Questione giuridica chiave

Whether requesting an heir certificate constitutes interference with the succession under Art. 571(2) CC, barring later renunciation.

Decisione estratta

Not in the circumstances of this case; asking for the certificate to obtain information about the estate and assess a possible renunciation did not amount to prohibited interference.

Motivazione estratta

The court held that the effect depends on the concrete circumstances. The short lapse of time, the need to inspect a safe deposit box, and the absence of any disposal of estate assets made it plausible that the heirs acted only to verify the estate before deciding on renunciation.

Questione giuridica chiave

Whether the heir certificate should be revoked after the heirs' renunciation.

Decisione estratta

Yes. The heir certificate is only a provisional legitimating document without substantive effect and must be formally annulled once the heirs validly renounce the inheritance.

Motivazione estratta

Because the renunciation was accepted, the certificate no longer corresponded to the legal situation and had to be revoked to protect third parties acting in good faith.

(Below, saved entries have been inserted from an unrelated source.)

(* ===== verification/RateLimit.v ===== *)
(** * RateLimit: the fixed-window counter (store/ratelimit.go)

    [Allow] is INCR, then EXPIRE for the first request of a window, then TTL
    for a refused one.  Redis is not in the repository: [Redis] is the
    interface of the three commands, [RedisLaws] their documented behaviour
    (EXPIRE and TTL work in whole seconds), and the gmap at the end an instance that satisfies it. *)
From S2P Require Import Prelude GoLib Models Store.
Local Open Scope Z_scope.

(** ** The interface *)

(** The commands, each at an instant; a TTL is negative when the key has no
    expiry or is not there.  [redis_get] is the specification's view of a key
    at an instant: its value and when it expires. *)
Class Redis (St : Type) := {
  redis_incr : Time -> string -> St -> Z * St;
  redis_expire : Time -> string -> Duration -> St -> St;
  redis_ttl : Time -> string -> St -> Duration;
  redis_get : Time -> string -> St -> option (Z * option Time)
}.

(** Has the expiry passed? *)
Definition alive (now : Time) (v : Z * option Time) : bool :=
  match v.2 with Some e => now <? e | None => true end.

Definition at_time (now : Time) (v : option (Z * option Time)) : option (Z * option Time) :=
  match v with Some v => if alive now v then Some v else None | None => None end.

(** A whole number of seconds, not negative, within a second of the time from
    [t] to [e]. *)
Definition seconds_left (e t : Time) (ttl : Duration) : Prop :=
  0 <= ttl /\ ttl mod Second = 0 /\ Z.abs (ttl - (e - t)) < Second.

Class RedisLaws (St : Type) `{Redis St} : Prop := {
  (** time only makes keys expire *)
  redis_get_later : forall t t' k s, t <= t' -> redis_get t' k s = at_time t' (redis_get t k s);
  (** INCR counts from a missing key's 0 and keeps the expiry *)
  redis_incr_get : forall t k s,
    let '(n, s') := redis_incr t k s in
    match redis_get t k s with
    | Some (v, e) => n = v + 1 /\ redis_get t k s' = Some (v + 1, e)
    | None => n = 1 /\ redis_get t k s' = Some (1, None)
    end;
  (** EXPIRE of an existing key sets when it goes; it takes whole seconds *)
  redis_expire_get : forall t k d s v e,
    0 < d -> d mod Second = 0 -> redis_get t k s = Some (v, e) -> redis_get t k (redis_expire t k d s) = Some (v, Some (t + d));
  (** TTL is the time that is left, to within a second, as a whole number of
      them: it may be 0 for a key that is about to go *)
  redis_ttl_get : forall t k s v e, redis_get t k s = Some (v, Some e) -> seconds_left e t (redis_ttl t k s);
  (** a command on one key leaves the others alone *)
  redis_incr_other : forall t k k' s, k' <> k -> redis_get t k' (redis_incr t k s).2 = redis_get t k' s;
  redis_expire_other : forall t k k' d s, k' <> k -> redis_get t k' (redis_expire t k d s) = redis_get t k' s
}.

(** ** Allow *)

(** The outcome of a call: allowed, retryAfter and the error's context. *)
Definition AllowResult : Type := bool * Duration * option string.

(** When the three commands of a call run and how they fail. *)
Record Call := mkCall {
  call_incr : Time * Fault;
  call_expire : Time * Fault;
  call_ttl : Time * Fault
}.

Section allow.
Context {St : Type} `{Redis St}.

(** [store.Allow]; [redis = None] is the nil client. *)
Definition Allow (c : Call) (key : string) (limit : Z) (window : Duration) (redis : option St)
    : AllowResult * option St :=
  match redis with
  | None => ((true, 0, None), None)
  | Some s =>
      let '(count, s1) := redis_incr (call_incr c).1 key s in
      match (call_incr c).2 with
      | FBefore => ((true, 0, Some "store: rate limit incr"), Some s)
      | FAfter => ((true, 0, Some "store: rate limit incr"), Some s1)
      | FNone =>
          let after_expire (s2 : St) :=
            if limit <? count then
              let ttl := redis_ttl (call_ttl c).1 key s2 in
              let ttl := match (call_ttl c).2 with
                         | FNone => if ttl <? 0 then window else ttl
                         | _ => window
                         end in
              ((false, ttl, None), Some s2)
            else ((true, 0, None), Some s2) in
          if count =? 1 then
            let s2 := redis_expire (call_expire c).1 key window s1 in
            match (call_expire c).2 with
            | FNone => after_expire s2
            | FBefore => ((true, 0, Some "store: rate limit expire"), Some s1)
            | FAfter => ((true, 0, Some "store: rate limit expire"), Some s2)
            end
          else after_expire s1
      end
  end.

(** A sequence of calls on one key. *)
Fixpoint allow_all (cs : list Call) (key : string) (limit : Z) (window : Duration) (redis : option St)
    : list AllowResult * option St :=
  match cs with
  | [] => ([], redis)
  | c :: cs' =>
      let '(r, redis') := Allow c key limit window redis in
      let '(rs, redis'') := allow_all cs' key limit window redis' in
      (r :: rs, redis'')
  end.
End allow.

(** ** One window *)

(** Calls whose commands succeed, one after another from [t0] on and before [t1]. *)
Inductive calls_within (t0 t1 : Time) : list Call -> Prop :=
| within_nil : calls_within t0 t1 []
| within_cons c cs :
    (call_incr c).2 = FNone -> (call_expire c).2 = FNone -> (call_ttl c).2 = FNone ->
    t0 <= (call_incr c).1 -> (call_incr c).1 <= (call_expire c).1 ->
    (call_expire c).1 <= (call_ttl c).1 -> (call_ttl c).1 < t1 ->
    calls_within (call_ttl c).1 t1 cs -> calls_within t0 t1 (c :: cs).

(** The answers to [cs] of a window that has counted [n] requests and ends at
    [e]: the first [limit - n] are allowed, the others are refused with the
    seconds that are left when they ask. *)
Fixpoint window_answers (n limit : Z) (e : Time) (cs : list Call) (rs : list AllowResult) : Prop :=
  match cs, rs with
  | [], [] => True
  | c :: cs, r :: rs =>
      (if n <? limit then r = (true, 0, None)
       else exists ttl, r = (false, ttl, None) /\ seconds_left e (call_ttl c).1 ttl) /\
      window_answers (n + 1) limit e cs rs
  | _, _ => False
  end.

Section window.
Context {St : Type} `{RedisLaws St}.

Lemma get_later t t' k s v e :
  redis_get t k s = Some (v, Some e) -> t <= t' -> t' < e -> redis_get t' k s = Some (v, Some e).
Proof.
  intros Hg Ht He. rewrite (redis_get_later t t' k s Ht), Hg. cbn. unfold alive. cbn. by rewrite (proj2 (Z.ltb_lt _ _)).
Qed.

(** Inside a window whose key counts [n >= 1]. *)
Lemma allow_counted key limit window e cs : forall t n s,
  1 <= n -> redis_get t key s = Some (n, Some e) -> calls_within t e cs ->
  exists rs s', allow_all cs key limit window (Some s) = (rs, Some s') /\ window_answers n limit e cs rs.
Proof.
  induction cs as [|c cs IH]; intros t n s Hn Hg Hc; [by exists [], s|].
  inversion Hc as [|c' cs' F1 F2 F3 T0 T1 T2 T3 Hcs]; subst. cbn [allow_all Allow].
  assert (Hg1 : redis_get (call_incr c).1 key s = Some (n, Some e)) by (by eapply get_later; [exact Hg|..]; lia).
  pose proof (redis_incr_get (call_incr c).1 key s) as Hi.
  destruct (redis_incr (call_incr c).1 key s) as [count s1]. rewrite Hg1 in Hi. destruct Hi as [-> Hg2].
  rewrite F1. rewrite (proj2 (Z.eqb_neq (n + 1) 1)) by lia.
  assert (Hg3 : redis_get (call_ttl c).1 key s1 = Some (n + 1, Some e)) by (eapply get_later; [exact Hg2|lia|lia]).
  destruct (IH (call_ttl c).1 (n + 1) s1) as (rs & s' & Hrest & Hrs); [lia|done|done|].
  pose proof (redis_ttl_get _ _ _ _ _ Hg3) as Httl.
  rewrite F3, (proj2 (Z.ltb_ge (redis_ttl _ _ _) 0)) by apply Httl.
  destruct (Z.ltb_spec limit (n + 1)), (Z.ltb_spec n limit); try lia; rewrite Hrest; do 2 eexists; (split; [reflexivity|]);
    cbn [window_answers]; (split; [|exact Hrs]); rewrite ?(proj2 (Z.ltb_lt n limit)), ?(proj2 (Z.ltb_ge n limit)) by lia;
    [by eexists|done].
Qed.
End window.

(** ** Properties *)

(** C30. One window of the limiter, for any Redis that behaves as documented and
    when no command fails: if the key is not there, the first request opens a
    window that ends [window], whole seconds, after its EXPIRE, and of the requests until then
    exactly the first [limit] are allowed; every later one is refused and told
    a whole number of seconds within one second of what is left of the window,
    which can be 0 just before its end. *)
Theorem window_admits_limit {St : Type} `{RedisLaws St} c cs key limit window s :
  0 < window -> window mod Second = 0 -> redis_get (call_incr c).1 key s = None ->
  let e := (call_expire c).1 + window in
  calls_within (call_incr c).1 e (c :: cs) ->
  exists rs s', allow_all (c :: cs) key limit window (Some s) = (rs, Some s') /\ window_answers 0 limit e (c :: cs) rs.
Proof.
  intros Hw Hs Hg e Hc.
  inversion Hc as [|c' cs' F1 F2 F3 T0 T1 T2 T3 Hcs]; subst. cbn [allow_all Allow].
  pose proof (redis_incr_get (call_incr c).1 key s) as Hi.
  destruct (redis_incr (call_incr c).1 key s) as [count s1]. rewrite Hg in Hi. destruct Hi as [-> Hg1].
  rewrite F1, F2. cbn [Z.eqb Pos.eqb].
  assert (Hg2 : redis_get (call_expire c).1 key s1 = Some (1, None)).
  { rewrite (redis_get_later _ _ _ _ T1), Hg1. done. }
  pose proof (redis_expire_get _ _ window _ _ _ Hw Hs Hg2) as Hg3. fold e in Hg3.
  set (s2 := redis_expire _ _ _ _) in *.
  assert (Hg4 : redis_get (call_ttl c).1 key s2 = Some (1, Some e)) by (eapply get_later; [exact Hg3|lia|lia]).
  destruct (allow_counted key limit window e cs (call_ttl c).1 1 s2) as (rs & s' & Hrest & Hrs); [lia|done|done|].
  pose proof (redis_ttl_get _ _ _ _ _ Hg4) as Httl.
  rewrite F3, (proj2 (Z.ltb_ge (redis_ttl _ _ _) 0)) by apply Httl.
  destruct (Z.ltb_spec limit 1), (Z.ltb_spec 0 limit); try lia; rewrite Hrest; do 2 eexists; (split; [reflexivity|]);
    cbn [window_answers]; (split; [|exact Hrs]); rewrite ?(proj2 (Z.ltb_lt 0 limit)), ?(proj2 (Z.ltb_ge 0 limit)) by lia;
    [by eexists|done].
Qed.

(** The limiter fails open, in the words of its comment, for INCR and
    EXPIRE: when either fails, before or after it took effect, the request is
    allowed and the error is reported; a refused request never reports an
    error, and when its TTL cannot be read it is told the whole window. *)
Lemma Allow_fails_open {St : Type} `{RedisLaws St} c key limit window redis allowed retry err redis' :
  Allow c key limit window redis = ((allowed, retry, err), redis') ->
  (err <> None -> allowed = true) /\ ((call_incr c).2 <> FNone -> allowed = true) /\
  (allowed = false -> err = None /\ ((call_ttl c).2 <> FNone -> retry = window)) /\
  (redis = None -> allowed = true).
Proof.
  unfold Allow. destruct redis as [s|]; [|naive_solver].
  destruct (redis_incr _ _ _) as [count s1]. destruct (call_incr c) as [? []]; cbn [fst snd]; try naive_solver.
  destruct (count =? 1); [destruct (call_expire c) as [? []]; cbn [fst snd]; try naive_solver|];
    destruct (limit <? count); intros Heq; simplify_eq; split_and!; try done; destruct (call_ttl c) as [? []]; done.
Qed.

(** ** An instance *)

(** Keys with their value and expiry; an expired key is as good as missing. *)
#[export] Instance map_redis : Redis (gmap string (Z * option Time)) := {
  redis_get t k s := at_time t (s !! k);
  redis_incr t k s := match at_time t (s !! k) with
                      | Some (v, e) => (v + 1, <[k := (v + 1, e)]> s)
                      | None => (1, <[k := (1, None)]> s)
                      end;
  redis_expire t k d s := match at_time t (s !! k) with
                          | Some (v, _) => <[k := (v, Some (t + d))]> s
                          | None => s
                          end;
  redis_ttl t k s := match at_time t (s !! k) with
                     | Some (_, Some e) => Z.max 0 ((e - t + Second / 2) / Second) * Second
                     | Some (_, None) => -1
                     | None => -2
                     end
}.

#[export] Instance map_redis_laws : RedisLaws (gmap string (Z * option Time)).
Proof.
  split; cbn [redis_get redis_incr redis_expire redis_ttl map_redis].
  - intros t t' k s Ht. destruct (s !! k) as [[v [e|]]|]; [|done..]. cbn. unfold alive. cbn.
    destruct (Z.ltb_spec t e), (Z.ltb_spec t' e); cbn; unfold alive; cbn; try done; [by rewrite (proj2 (Z.ltb_lt t' e))| |lia].
    by rewrite (proj2 (Z.ltb_ge t' e)).
  - intros t k s. destruct (at_time t (s !! k)) as [[v e]|] eqn:Ea; cbn; rewrite lookup_insert_eq; [|done].
    split; [done|]. destruct (s !! k) as [w|]; [|done]. cbn in Ea. destruct (alive t w) eqn:Ew; [|done].
    injection Ea as ->. cbn. unfold alive in *. cbn in *. by rewrite Ew.
  - intros t k d s v e Hd _ Hg. rewrite Hg. rewrite lookup_insert_eq. cbn. unfold alive. cbn.
    by rewrite (proj2 (Z.ltb_lt _ _)) by lia.
  - intros t k s v e Hg. rewrite Hg. destruct (s !! k) as [[v0 [e0|]]|]; cbn in Hg; [|done..]. unfold alive in Hg. cbn in Hg.
    destruct (Z.ltb_spec t e0) as [Hlt|]; [|done]. injection Hg as <- <-. unfold seconds_left, Second.
    rewrite Z.mod_mul by lia. pose proof (Z.div_mod (e0 - t + 1000000000 / 2) 1000000000 ltac:(lia)).
    pose proof (Z.mod_pos_bound (e0 - t + 1000000000 / 2) 1000000000 ltac:(lia)).
    change (1000000000 / 2) with 500000000 in *. lia.
  - intros t k k' s Hne. destruct (at_time t (s !! k)) as [[v e]|]; cbn; by rewrite lookup_insert_ne.
  - intros t k k' d s Hne. destruct (at_time t (s !! k)) as [[v e]|]; [|done]. by rewrite lookup_insert_ne.
Qed.

Definition ok_call (t : Time) : Call := mkCall (t, FNone) (t, FNone) (t, FNone).

Lemma window_admits_limit_witness :
  exists rs, (allow_all (ok_call 0 :: (ok_call <$> [1; 2; 3 * Second])) "rate:login:ip" 2 Minute (Some ∅)).1 = rs /\
    window_answers 0 2 Minute (ok_call 0 :: (ok_call <$> [1; 2; 3 * Second])) rs /\ rs.*1.*1 = [true; true; false; false].
Proof.
  destruct (window_admits_limit (St := gmap string (Z * option Time)) (ok_call 0) (ok_call <$> [1; 2; 3 * Second])
              "rate:login:ip" 2 Minute ∅) as (rs & s' & Hr & Hrs).
  - reflexivity.
  - reflexivity.
  - vm_compute. reflexivity.
  - cbn [fmap list_fmap]. repeat (constructor; [by vm_compute..|]). constructor.
  - exists rs. rewrite Hr. split; [reflexivity|]. split; [exact Hrs|].
    apply (f_equal fst) in Hr. cbn [fst] in Hr. rewrite <- Hr. vm_compute. reflexivity.
Defined.

(** A refusal in the last half second of a window is told to retry after 0
    seconds, and the retry is refused. *)
Example told_to_retry_at_once :
  (allow_all [ok_call 0; ok_call (Minute - 2); ok_call (Minute - 1)] "rate:ping:ip" 1 Minute (Some (∅ : gmap string (Z * option Time)))).1
  = [(true, 0, None); (false, 0, None); (false, 0, None)].
Proof. vm_compute. reflexivity. Qed.

Lemma Allow_fails_open_witness :
  let c := mkCall (0, FAfter) (0, FNone) (0, FNone) in
  (Allow c "rate:login:ip" 0 60 (Some (∅ : gmap string (Z * option Time)))).1.1.1 = true.
Proof.
  intros c. destruct (Allow c "rate:login:ip" 0 60 (Some (∅ : gmap string (Z * option Time))))
    as [[[allowed retry] err] redis'] eqn:Hr.
  destruct (Allow_fails_open _ _ _ _ _ _ _ _ _ Hr) as (_ & H & _). apply H. vm_compute. discriminate.
Defined.

(** A failed EXPIRE leaves a key without expiry, and no later call gives it
    one: once its count passes the limit the client is refused for good, here
    ten years later. *)
Example lost_expire_blocks_for_good :
  let c0 := mkCall (0, FNone) (0, FBefore) (0, FNone) in
  let later := ok_call <$> [1; 2; 3650 * Day] in
  (allow_all (c0 :: later) "rate:login:ip" 2 (15 * Minute) (Some (∅ : gmap string (Z * option Time)))).1
  = [(true, 0, Some "store: rate limit expire"); (true, 0, None); (false, 15 * Minute, None);
     (false, 15 * Minute, None)].
Proof. vm_compute. reflexivity. Qed.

Questione giuridica chiave

Whether court fees, costs, and party compensation should be charged.

Decisione estratta

No fees, no costs, and no party compensation were awarded, given the non-contentious nature of the proceedings and the case-specific circumstances.

Motivazione estratta

Costs normally follow defeat, but the court exercised its discretion in this non-contentious matter and found no reason to allocate costs or ripetibili.